ChanServ changed the topic of #asahi-gpu to: Asahi Linux GPU development (no user support, NO binary reversing) | Keep things on topic | GitHub: https://alx.sh/g | Wiki: https://alx.sh/w | Logs: https://alx.sh/l/asahi-gpu
possiblemeatball has joined #asahi-gpu
alyssa has joined #asahi-gpu
<alyssa> lina: I've squashed+rebased your explicit sync patches
<alyssa> (the mesa ones, obviously didn't touch the kernel)

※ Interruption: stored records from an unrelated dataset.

(** Client, phase 2. *)
Lemma client_confirm_ok T ivv role sid n m nmux r'' wo rest e :
  tr_pending T = Some (ivv, role) ->
  carries (tr_rx T) wo ((replicate n 0 ++ [sid]) ++ replicate m 0 ++ [nmux]) r'' ->
  (n ≤ Z.to_nat (max_nop_packets (tx_key (tr_tx T))))%nat ->
  (m ≤ Z.to_nat (max_nop_packets (tx_key (tr_tx T))))%nat -> sid <> 0 -> nmux <> 0 ->
  io_rd (tr_io T) = Reader (wo ++ rest) e ->
  exists T', handshake_client_confirm T = (confirm_verdict (tx_key (tr_tx T)) role sid nmux, T') /\
    tr_pending T' = None /\ io_rd (tr_io T') = Reader rest e /\ tr_tx T' = tr_tx T /\
    (confirm_verdict (tx_key (tr_tx T)) role sid nmux = Ok sid ->
       tr_rx T' = rx_on_handshake_complete (rx_rekey r'' ivv) /\ tr_session_id T' = sid) /\
    (confirm_verdict (tx_key (tr_tx T)) role sid nmux <> Ok sid ->
       rx_handshaked (tr_rx T') = rx_handshaked r'' /\ tr_session_id T' = tr_session_id T).
Proof.
  intros Hp Hc Hn Hm Hsid Hnm Hin. unfold handshake_client_confirm. rewrite Hp. cbv zeta.
  destruct (carries_split _ _ _ _ _ Hc) as (r1 & w1 & w2 & -> & Hc1 & Hc2).
  unfold read_session_id.
  rewrite (read_session_id_ok n sid _ (set_pending T None) r1 w1 (w2 ++ rest) e);
    [|done|done|done|by rewrite app_assoc]. cbn beta iota.
  destruct (Z.eqb_spec sid 0); [done|].
  rewrite (read_session_id_ok m nmux _ _ r'' w2 rest e); [|done|done|done|done]. cbn beta iota.
  destruct (Z.eqb_spec nmux 0); [done|]. rewrite odd_land. unfold confirm_verdict. cbv zeta. cbn [set_rx set_pending tr_tx].
  destruct (_ && _); [by eexists; split_and!|].
  destruct (decide _) as [Hd|Hd].
  - rewrite Hd, Bool.eqb_reflx. cbn [negb]. by eexists; split_and!.
  - rewrite (proj2 (Bool.eqb_false_iff _ _)) by done. by eexists; split_and!.
Qed.

(** The canary and parity of a server of the same key decide nothing but the role. *)
Lemma verdict_same_key key low eff role sid : key_valid key -> is_u64 low ->
  confirm_verdict key role sid (make_nmux key low eff) = (if decide (eff = role) then Ok sid else Err RoleRefused).
Proof.
  intros Hv Hlow. destruct (make_nmux_ok key low eff Hv Hlow) as (Hhi & Hpos & Hpar).
  destruct Hv as [Ht _]. destruct (key_typed_fields _ Ht) as (Hkf & _).
  pose proof (canary_bounds key ltac:(lia)) as Hcb. rewrite odd_land in Hpar.
  unfold confirm_verdict. rewrite Hhi, Hpar. unfold u64. rewrite Z.mod_small by lia.
  rewrite Z.eqb_refl, andb_false_r. by destruct eff, role.
Qed.

(** A server whose key has another canary is found out. *)
Lemma verdict_mismatch key key' low eff role sid : key_valid key -> key_valid key' -> is_u64 low ->
  flag_canary key <> flag_canary key' -> confirm_verdict key role sid (make_nmux key' low eff) = Err FlagsMismatch.
Proof.
  intros Hv Hv' Hlow Hne. destruct (make_nmux_ok key' low eff Hv' Hlow) as (Hhi & _ & _).
  destruct Hv' as [Ht _]. destruct (key_typed_fields _ Ht) as (Hkf & _).
  pose proof (canary_bounds key' ltac:(lia)) as Hcb. pose proof (canary_magic key' ltac:(lia)) as Hmg.
  unfold confirm_verdict. rewrite Hhi. unfold u64. rewrite Z.mod_small by lia. rewrite Hmg, Z.eqb_refl.
  destruct (Z.eqb_spec (flag_canary key') (flag_canary key)); [congruence|]. done.
Qed.

Lemma read_flood budget T r' wire rest e :
  carries (tr_rx T) wire (replicate (S budget) 0) r' -> io_rd (tr_io T) = Reader (wire ++ rest) e ->
  read_session_id_loop budget T =
    (Err (HandshakeFailed "too many dummy packets"), set_rx T r' (Reader rest e)).
Proof.
  revert T wire. induction budget as [|budget IH]; intros T wire Hc Hio;
    cbn [replicate carries] in Hc; destruct Hc as (w1 & w2 & p & r1 & -> & Hr & Hu & Hc);
    cbn [read_session_id_loop]; unfold read; rewrite Hio, <- app_assoc, Hr; cbn [tr_rx set_rx]; rewrite Hu;
    unfold packet_of; rewrite Z.eqb_refl.
  - by destruct Hc as [-> ->].
  - by rewrite (IH _ w2).
Qed.
End HandshakeLemmas.

(** A sequence of messages, each given as the prefix and payload of
    [encrypt_into_prefixed], and their reader. *)
Fixpoint encrypt_msgs `{CryptoBackend} `{Base94Codec} {R} `{Rng R} (t : TxCore R) (out : bytes)
    (msgs : list (bytes * bytes)) : result Error unit * (TxCore R * bytes) :=
  match msgs with
  | [] => (Ok tt, (t, out))
  | (prefix, payload) :: msgs =>
      match encrypt_impl t out prefix payload with
      | (Ok _, (t, out)) => encrypt_msgs t out msgs
      | (Err e, s) => (Err e, s)
      end
  end.

Fixpoint read_msgs `{CryptoBackend} `{Base94Codec} (n : nat) (r : RxCore) (io : reader)
    : result Error (list bytes) * (RxCore * reader) :=
  match n with
  | O => (Ok [], (r, io))
  | S n =>
      match read_buf r io with
      | (Ok m, (r, io)) => let (res, s) := read_msgs n r io in (result_map (cons m) res, s)
      | (Err e, s) => (Err e, s)
      end
  end.

Definition msg_ok (m : bytes * bytes) : Prop :=
  wf_bytes (fst m ++ snd m) /\ (1 ≤ length (fst m ++ snd m) ≤ PPP_BUFFER_SIZE)%nat.

Lemma msgs_roundtrip `{CryptoLaws} `{Base94Laws} {R} `{RngLaws R} (t : TxCore R) r out msgs :
  in_sync t r -> Forall msg_ok msgs ->
  exists t' r' wire, encrypt_msgs t out msgs = (Ok tt, (t', out ++ wire)) /\ in_sync t' r' /\
    forall rest e, read_msgs (length msgs) r (Reader (wire ++ rest) e)
      = (Ok (map (fun m => fst m ++ snd m) msgs), (r', Reader rest e)).
Proof.
  intros Hs Hm. revert t r out Hs. induction Hm as [|[prefix payload] msgs [Hw Hl] Hm IH]; intros t r out Hs.
  { exists t, r, []. rewrite app_nil_r. by split_and!. }
  cbn [encrypt_msgs length read_msgs map fst snd] in *.
  destruct (encrypt_read t r out prefix payload Hs Hw Hl) as (t1 & r1 & w1 & -> & Hs1 & _ & _ & Hrd & _).
  destruct (IH t1 r1 (out ++ w1) Hs1) as (t2 & r2 & w2 & -> & Hs2 & Hrd2).
  exists t2, r2, (w1 ++ w2). rewrite <- app_assoc. split_and!; [done|done|].
  intros rest e. by rewrite <- app_assoc, Hrd, Hrd2.
Qed.

(** ** Keys that frame alike

    Before the handshake is over the codec reads nothing of a key but [kf], so two
    receivers whose ciphers are the same read the same packets. *)

(** The payload switches. *)
Definition switches (key : ObfuscationKey) : bool * bool * bool * bool :=
  (k_masked key, k_plaintext key, k_delta_encode key, k_shuffle_data key).
(* ===== verification/Addr.v ===== *)
(** * Proxy addresses ([crates/common/src/addr.rs])

    Target addresses in SOCKS5 wire format, with the UTF-8 validation the
    decoder relies on. *)
From S2P Require Import Prelude.

Definition ATYP_IPV4 : Z := 1.
Definition ATYP_DOMAIN : Z := 3.
Definition ATYP_IPV6 : Z := 4.

(** [std::net::IpAddr]: the octets of an address. *)
Inductive IpAddr := V4 (octets : bytes) | V6 (octets : bytes).

Inductive Host := Domain (d : str) | Ip (ip : IpAddr).

Record ProxyAddr := PAddr { pa_host : Host; pa_port : Z }.

Inductive AddrError := Malformed.

#[export] Instance IpAddr_eq_dec : EqDecision IpAddr.
Proof. solve_decision. Defined.
#[export] Instance Host_eq_dec : EqDecision Host.
Proof. solve_decision. Defined.
#[export] Instance ProxyAddr_eq_dec : EqDecision ProxyAddr.
Proof. solve_decision. Defined.

(** ** UTF-8 validation: [std::str::from_utf8] *)

Definition cont (b : Z) : bool := (128 <=? b) && (b <=? 191).

(** The well-formed byte sequences of the Unicode standard: no overlong forms,
    no surrogates, nothing above U+10FFFF. *)
Fixpoint from_utf8 (l : bytes) : option str :=
  match l with
  | [] => Some []
  | b0 :: l =>
      if b0 <? 128 then (b0 ::.) <$> from_utf8 l
      else if (194 <=? b0) && (b0 <=? 223) then
        match l with
        | b1 :: l => if cont b1 then ((b0 - 192) * 64 + (b1 - 128) ::.) <$> from_utf8 l else None
        | _ => None
        end
      else if (224 <=? b0) && (b0 <=? 239) then
        match l with
        | b1 :: b2 :: l =>
            if cont b1 && cont b2 && negb ((b0 =? 224) && (b1 <? 160)) && negb ((b0 =? 237) && (160 <=? b1))
            then ((b0 - 224) * 4096 + (b1 - 128) * 64 + (b2 - 128) ::.) <$> from_utf8 l else None
        | _ => None
        end
      else if (240 <=? b0) && (b0 <=? 244) then
        match l with
        | b1 :: b2 :: b3 :: l =>
            if cont b1 && cont b2 && cont b3 && negb ((b0 =? 240) && (b1 <? 144)) && negb ((b0 =? 244) && (144 <=? b1))
            then ((b0 - 240) * 262144 + (b1 - 128) * 4096 + (b2 - 128) * 64 + (b3 - 128) ::.) <$> from_utf8 l else None
        | _ => None
        end
      else None
  end.

(** ** Encoding *)

(** The address type and the host: the [match] of [encode_into]. *)
Definition host_bytes (h : Host) : bytes :=
  match h with
  | Domain d =>
      let len := (length (utf8 d) `min` 255)%nat in
      [ATYP_DOMAIN; Z.of_nat len] ++ take len (utf8 d)
  | Ip (V4 octets) => ATYP_IPV4 :: octets
  | Ip (V6 octets) => ATYP_IPV6 :: octets
  end.

(** [ProxyAddr::encode_into]: appends to [out]. *)
Definition encode_into (a : ProxyAddr) (out : bytes) : bytes :=
  out ++ host_bytes (pa_host a) ++ be_bytes 2 (pa_port a).

(** [ProxyAddr::encode]. *)
Definition addr_encode (a : ProxyAddr) : bytes := encode_into a [].

(** ** Decoding *)

(** [slice::first_chunk::<N>]. *)
Definition first_chunk (n : nat) (l : bytes) : option bytes := if (n <=? length l)%nat then Some (take n l) else None.

(** [(0x21..=0x7e).contains(&b)]. *)
Definition graphic (b : Z) : bool := (33 <=? b) && (b <=? 126).

(** The domain arm of [decode]: the name and what follows it. *)
Definition decode_domain (rest : bytes) : result AddrError (Host * bytes) :=
  match rest with
  | [] => Err Malformed
  | len :: rest =>
      let len := Z.to_nat len in
      if (length rest <? len)%nat || (len =? 0)%nat then Err Malformed
      else
        let? name := ok_or (from_utf8 (take len rest)) Malformed in
        if existsb (fun b => negb (graphic b)) (utf8 name) then Err Malformed
        else Ok (Domain name, drop len rest)
  end.

(** [ProxyAddr::decode]. *)
Definition addr_decode (buf : bytes) : result AddrError ProxyAddr :=
  match buf with
  | [] => Err Malformed
  | atyp :: rest =>
      let? (host, after) :=
        (if atyp =? ATYP_IPV4 then
           let? octets := ok_or (first_chunk 4 rest) Malformed in Ok (Ip (V4 octets), drop 4 rest)
         else if atyp =? ATYP_IPV6 then
           let? octets := ok_or (first_chunk 16 rest) Malformed in Ok (Ip (V6 octets), drop 16 rest)
         else if atyp =? ATYP_DOMAIN then decode_domain rest
         else Err Malformed) in
      let? port := ok_or (first_chunk 2 after) Malformed in
      if negb (length (drop 2 after) =? 0)%nat then Err Malformed
      else Ok (PAddr host (be_val port))
  end.

(** ** Lemmas *)

(** Printable ASCII is its own UTF-8 encoding. *)
Lemma utf8_ascii s : Forall (fun c => c < 128) s -> utf8 s = s.
Proof.
  intros Hs. unfold utf8. induction Hs as [|c s Hc Hs IH]; [done|]. simpl. rewrite IH. unfold utf8_char.
  by destruct (Z.ltb_spec c 128); [|lia].
Qed.

Lemma from_utf8_ascii l : Forall (fun b => b < 128) l -> from_utf8 l = Some l.
Proof.
  induction 1 as [|b l Hb Hl IH]; [done|]. cbn [from_utf8]. destruct (Z.ltb_spec b 128); [|lia]. by rewrite IH.
Qed.

Lemma graphic_range l : existsb (fun b => negb (graphic b)) l = false <-> Forall (fun b => 33 <= b <= 126) l.
Proof.
  induction l as [|b l IH]; simpl; [by split; constructor|].
  rewrite orb_false_iff, Forall_cons, IH, negb_false_iff. unfold graphic. rewrite andb_true_iff, !Z.leb_le. tauto.
Qed.

(** The decoder is a right inverse of the encoder: what it reads are exactly the
    encodings. *)
Lemma utf8_from_utf8 l s : wf_bytes l -> from_utf8 l = Some s -> utf8 s = l.
Proof.
  remember (length l) as n eqn:Hn. revert l s Hn. induction n as [n IH] using lt_wf_ind. intros l s Hn Hw E.
  assert (forall c k l', (0 < k)%nat -> l' = drop k l -> (k <= length l)%nat -> (c ::.) <$> from_utf8 l' = Some s ->
    utf8_char c = take k l -> utf8 s = l) as Hstep.
  { intros c k l' Hk -> Hkl Es Hc. destruct (from_utf8 (drop k l)) as [s'|] eqn:E'; [|done]. injection Es as <-.
    unfold utf8. simpl. fold (utf8 s'). rewrite (IH (length (drop k l)) ltac:(rewrite length_drop; lia) (drop k l) s' eq_refl);
      [|by apply wf_bytes_drop|done]. by rewrite Hc, take_drop. }
  destruct l as [|b0 l]; [by injection E as <-|]. apply wf_bytes_cons in Hw as [H0 Hw]. cbn [from_utf8] in E.
  destruct (Z.ltb_spec b0 128).
  { apply (Hstep b0 1%nat l); [lia|done|simpl; lia|done|]. unfold utf8_char. by destruct (Z.ltb_spec b0 128); [|lia]. }
  destruct ((194 <=? b0) && (b0 <=? 223)) eqn:E1.
  { destruct l as [|b1 l]; [done|]. unfold cont in E. destruct ((128 <=? b1) && (b1 <=? 191)) eqn:E2; [|done].
    eapply (Hstep _ 2%nat l); [lia|done|simpl; lia|exact E|]. unfold utf8_char.
    destruct (Z.ltb_spec ((b0 - 192) * 64 + (b1 - 128)) 128); [lia|].
    destruct (Z.ltb_spec ((b0 - 192) * 64 + (b1 - 128)) 2048); [|lia].
    cbn [take]. f_equal; [|f_equal]; Z.to_euclidean_division_equations; lia. }
  destruct ((224 <=? b0) && (b0 <=? 239)) eqn:E3.
  { destruct l as [|b1 [|b2 l]]; [done..|]. unfold cont in E.
    destruct (((128 <=? b1) && (b1 <=? 191)) && ((128 <=? b2) && (b2 <=? 191)) && negb ((b0 =? 224) && (b1 <? 160))
      && negb ((b0 =? 237) && (160 <=? b1))) eqn:E4; [|done].
    eapply (Hstep _ 3%nat l); [lia|done|simpl; lia|exact E|]. unfold utf8_char.
    set (c := (b0 - 224) * 4096 + (b1 - 128) * 64 + (b2 - 128)).
    destruct (Z.ltb_spec c 128); [lia|]. destruct (Z.ltb_spec c 2048); [lia|]. destruct (Z.ltb_spec c 65536); [|lia].
    cbn [take]. unfold c. f_equal; [|f_equal; [|f_equal]]; Z.to_euclidean_division_equations; lia. }
  destruct ((240 <=? b0) && (b0 <=? 244)) eqn:E5; [|done].
  destruct l as [|b1 [|b2 [|b3 l]]]; [done..|]. unfold cont in E.
  destruct (((128 <=? b1) && (b1 <=? 191)) && ((128 <=? b2) && (b2 <=? 191)) && ((128 <=? b3) && (b3 <=? 191))
    && negb ((b0 =? 240) && (b1 <? 144)) && negb ((b0 =? 244) && (144 <=? b1))) eqn:E4; [|done].
  eapply (Hstep _ 4%nat l); [lia|done|simpl; lia|exact E|]. unfold utf8_char.
  set (c := (b0 - 240) * 262144 + (b1 - 128) * 4096 + (b2 - 128) * 64 + (b3 - 128)).
  destruct (Z.ltb_spec c 128); [lia|]. destruct (Z.ltb_spec c 2048); [lia|]. destruct (Z.ltb_spec c 65536); [lia|].
  cbn [take]. unfold c. f_equal; [|f_equal; [|f_equal; [|f_equal]]]; Z.to_euclidean_division_equations; lia.
Qed.

(** The addresses the wire format carries: a printable-ASCII domain of 1 to 255
    bytes or an IP literal, and a 16-bit port. *)
Definition host_ok (h : Host) : Prop :=
  match h with
  | Domain d => Forall (fun c => 33 <= c <= 126) d /\ (1 ≤ length d ≤ 255)%nat
  | Ip (V4 o) => wf_bytes o /\ length o = 4%nat
  | Ip (V6 o) => wf_bytes o /\ length o = 16%nat
  end.

Definition addr_ok (a : ProxyAddr) : Prop := 0 <= pa_port a < 65536 /\ host_ok (pa_host a).

Lemma graphic_ascii l : Forall (fun b => 33 <= b <= 126) l -> Forall (fun b => b < 128) l.
Proof. intros Hl. eapply Forall_impl; [exact Hl|]. simpl. lia. Qed.

Lemma graphic_wf l : Forall (fun b => 33 <= b <= 126) l -> wf_bytes l.
Proof. intros Hl. eapply Forall_impl; [exact Hl|]. simpl. lia. Qed.

(** The port field closes the frame. *)
Definition decode_port (host : Host) (after : bytes) : result AddrError ProxyAddr :=
  let? port := ok_or (first_chunk 2 after) Malformed in
  if negb (length (drop 2 after) =? 0)%nat then Err Malformed else Ok (PAddr host (be_val port)).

<alyssa> https://gitlab.freedesktop.org/mesa/mesa/-/merge_requests/21538 has the subset that I think can be upstreamed
<alyssa> and agx/next has everything integratino
<alyssa> However, there are some regressions
<alyssa> 1. Even with ASAHI_MESA_DEBUG=sync, there are serious sync glitches with Firefox, at least when WebRender is used (as is the case on agx/next, didn't test without). This is a WSI issue: it happens in GNOME but not in Sway. It might also have to do with Xwayland vs native wayland.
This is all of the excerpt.